> **Work instruction**: Where does the word "tolower" occur in the entries below? Copy every line that has it.

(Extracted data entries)

---+---

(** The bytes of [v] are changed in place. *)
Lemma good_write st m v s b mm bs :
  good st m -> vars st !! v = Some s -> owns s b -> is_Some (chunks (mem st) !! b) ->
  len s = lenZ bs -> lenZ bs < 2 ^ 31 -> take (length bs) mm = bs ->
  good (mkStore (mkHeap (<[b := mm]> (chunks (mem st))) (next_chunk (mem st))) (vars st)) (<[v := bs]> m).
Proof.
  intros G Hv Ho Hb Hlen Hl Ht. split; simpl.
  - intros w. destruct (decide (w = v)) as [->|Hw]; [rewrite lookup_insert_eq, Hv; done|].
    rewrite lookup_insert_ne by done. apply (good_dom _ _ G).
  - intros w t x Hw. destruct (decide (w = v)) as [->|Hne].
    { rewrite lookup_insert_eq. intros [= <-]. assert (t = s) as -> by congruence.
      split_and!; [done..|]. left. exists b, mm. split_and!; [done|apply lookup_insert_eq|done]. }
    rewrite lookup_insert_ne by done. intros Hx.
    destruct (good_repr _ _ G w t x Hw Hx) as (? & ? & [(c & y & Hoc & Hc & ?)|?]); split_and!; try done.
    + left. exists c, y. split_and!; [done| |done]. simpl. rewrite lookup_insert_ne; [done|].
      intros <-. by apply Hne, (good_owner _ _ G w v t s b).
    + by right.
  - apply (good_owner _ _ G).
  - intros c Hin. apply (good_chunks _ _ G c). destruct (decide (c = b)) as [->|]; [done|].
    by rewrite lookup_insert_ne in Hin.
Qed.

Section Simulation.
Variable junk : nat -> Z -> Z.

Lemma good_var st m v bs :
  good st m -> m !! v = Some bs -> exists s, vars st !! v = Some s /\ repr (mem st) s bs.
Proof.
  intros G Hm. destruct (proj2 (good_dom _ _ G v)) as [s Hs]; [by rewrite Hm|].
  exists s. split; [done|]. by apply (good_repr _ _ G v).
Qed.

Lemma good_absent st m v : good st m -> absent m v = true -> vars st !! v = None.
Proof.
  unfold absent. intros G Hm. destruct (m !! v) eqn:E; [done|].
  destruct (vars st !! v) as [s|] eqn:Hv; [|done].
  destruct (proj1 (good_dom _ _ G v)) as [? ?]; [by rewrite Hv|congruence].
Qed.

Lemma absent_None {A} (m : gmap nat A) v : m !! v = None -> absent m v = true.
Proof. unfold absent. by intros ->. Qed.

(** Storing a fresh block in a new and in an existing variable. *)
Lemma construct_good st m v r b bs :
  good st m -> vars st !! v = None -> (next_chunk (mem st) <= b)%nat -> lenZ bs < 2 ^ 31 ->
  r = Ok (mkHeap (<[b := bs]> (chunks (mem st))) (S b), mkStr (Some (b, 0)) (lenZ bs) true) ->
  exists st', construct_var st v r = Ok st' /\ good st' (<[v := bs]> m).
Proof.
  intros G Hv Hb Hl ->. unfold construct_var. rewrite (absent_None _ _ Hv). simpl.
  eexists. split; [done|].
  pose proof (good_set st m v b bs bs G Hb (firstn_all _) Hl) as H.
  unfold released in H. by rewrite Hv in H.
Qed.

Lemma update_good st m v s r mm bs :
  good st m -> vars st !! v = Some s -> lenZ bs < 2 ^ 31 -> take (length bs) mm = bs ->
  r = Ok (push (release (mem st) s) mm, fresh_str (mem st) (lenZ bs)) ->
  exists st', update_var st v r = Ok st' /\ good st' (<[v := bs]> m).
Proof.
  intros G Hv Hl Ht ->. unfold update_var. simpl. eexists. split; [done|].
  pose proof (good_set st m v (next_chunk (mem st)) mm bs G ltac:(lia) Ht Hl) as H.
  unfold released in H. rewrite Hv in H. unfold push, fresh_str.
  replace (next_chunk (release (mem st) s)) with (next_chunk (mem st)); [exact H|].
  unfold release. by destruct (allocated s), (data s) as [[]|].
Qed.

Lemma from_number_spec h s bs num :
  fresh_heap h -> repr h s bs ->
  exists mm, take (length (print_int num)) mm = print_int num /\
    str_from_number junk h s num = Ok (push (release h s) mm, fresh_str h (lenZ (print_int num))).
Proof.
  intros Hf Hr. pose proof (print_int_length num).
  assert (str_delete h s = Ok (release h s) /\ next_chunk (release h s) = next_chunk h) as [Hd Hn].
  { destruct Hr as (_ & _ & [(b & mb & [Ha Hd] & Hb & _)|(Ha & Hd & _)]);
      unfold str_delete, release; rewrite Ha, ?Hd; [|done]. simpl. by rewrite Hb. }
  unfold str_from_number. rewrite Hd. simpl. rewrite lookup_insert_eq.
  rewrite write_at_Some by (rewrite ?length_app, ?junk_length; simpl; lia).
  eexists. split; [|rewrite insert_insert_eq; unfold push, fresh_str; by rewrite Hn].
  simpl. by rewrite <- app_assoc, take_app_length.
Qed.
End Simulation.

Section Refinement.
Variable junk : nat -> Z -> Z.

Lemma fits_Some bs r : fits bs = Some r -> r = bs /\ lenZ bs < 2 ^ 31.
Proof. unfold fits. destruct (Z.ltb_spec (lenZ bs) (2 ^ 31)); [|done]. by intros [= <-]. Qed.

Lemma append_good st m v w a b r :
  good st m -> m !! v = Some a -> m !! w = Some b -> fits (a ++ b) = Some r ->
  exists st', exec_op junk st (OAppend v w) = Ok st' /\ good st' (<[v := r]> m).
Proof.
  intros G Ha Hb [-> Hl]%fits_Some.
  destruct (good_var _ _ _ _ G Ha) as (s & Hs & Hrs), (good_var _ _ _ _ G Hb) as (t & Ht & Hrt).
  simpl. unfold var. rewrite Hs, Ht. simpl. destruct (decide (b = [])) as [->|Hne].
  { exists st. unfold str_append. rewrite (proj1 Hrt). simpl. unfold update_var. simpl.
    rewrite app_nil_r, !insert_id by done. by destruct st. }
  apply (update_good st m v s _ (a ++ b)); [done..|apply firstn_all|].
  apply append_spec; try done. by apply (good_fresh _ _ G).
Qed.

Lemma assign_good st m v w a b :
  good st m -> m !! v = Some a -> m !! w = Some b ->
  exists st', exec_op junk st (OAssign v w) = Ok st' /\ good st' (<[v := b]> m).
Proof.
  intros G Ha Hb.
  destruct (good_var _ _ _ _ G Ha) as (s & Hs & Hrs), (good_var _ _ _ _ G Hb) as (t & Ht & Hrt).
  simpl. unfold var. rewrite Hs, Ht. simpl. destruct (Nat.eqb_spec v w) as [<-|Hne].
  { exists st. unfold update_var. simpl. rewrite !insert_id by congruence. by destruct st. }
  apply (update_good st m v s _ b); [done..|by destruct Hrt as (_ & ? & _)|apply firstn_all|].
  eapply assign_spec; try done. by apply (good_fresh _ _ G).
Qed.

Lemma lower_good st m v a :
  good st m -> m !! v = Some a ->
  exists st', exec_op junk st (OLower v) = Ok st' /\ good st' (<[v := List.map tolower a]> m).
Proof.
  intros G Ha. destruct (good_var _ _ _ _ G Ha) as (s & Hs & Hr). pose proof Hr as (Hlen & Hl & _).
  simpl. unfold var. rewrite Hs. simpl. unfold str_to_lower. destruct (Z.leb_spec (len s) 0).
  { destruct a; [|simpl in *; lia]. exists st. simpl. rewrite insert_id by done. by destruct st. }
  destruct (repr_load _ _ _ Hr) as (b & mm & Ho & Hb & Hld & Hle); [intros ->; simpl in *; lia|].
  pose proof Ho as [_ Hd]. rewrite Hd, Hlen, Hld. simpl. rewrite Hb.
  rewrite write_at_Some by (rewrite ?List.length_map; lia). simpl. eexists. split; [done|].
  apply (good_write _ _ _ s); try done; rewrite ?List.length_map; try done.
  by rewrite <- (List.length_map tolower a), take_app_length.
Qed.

---+---

> **Response area**:
  exists st', exec_op junk st (OLower v) = Ok st' /\ good st' (<[v := List.map tolower a]> m).
  by rewrite <- (List.length_map tolower a), take_app_length.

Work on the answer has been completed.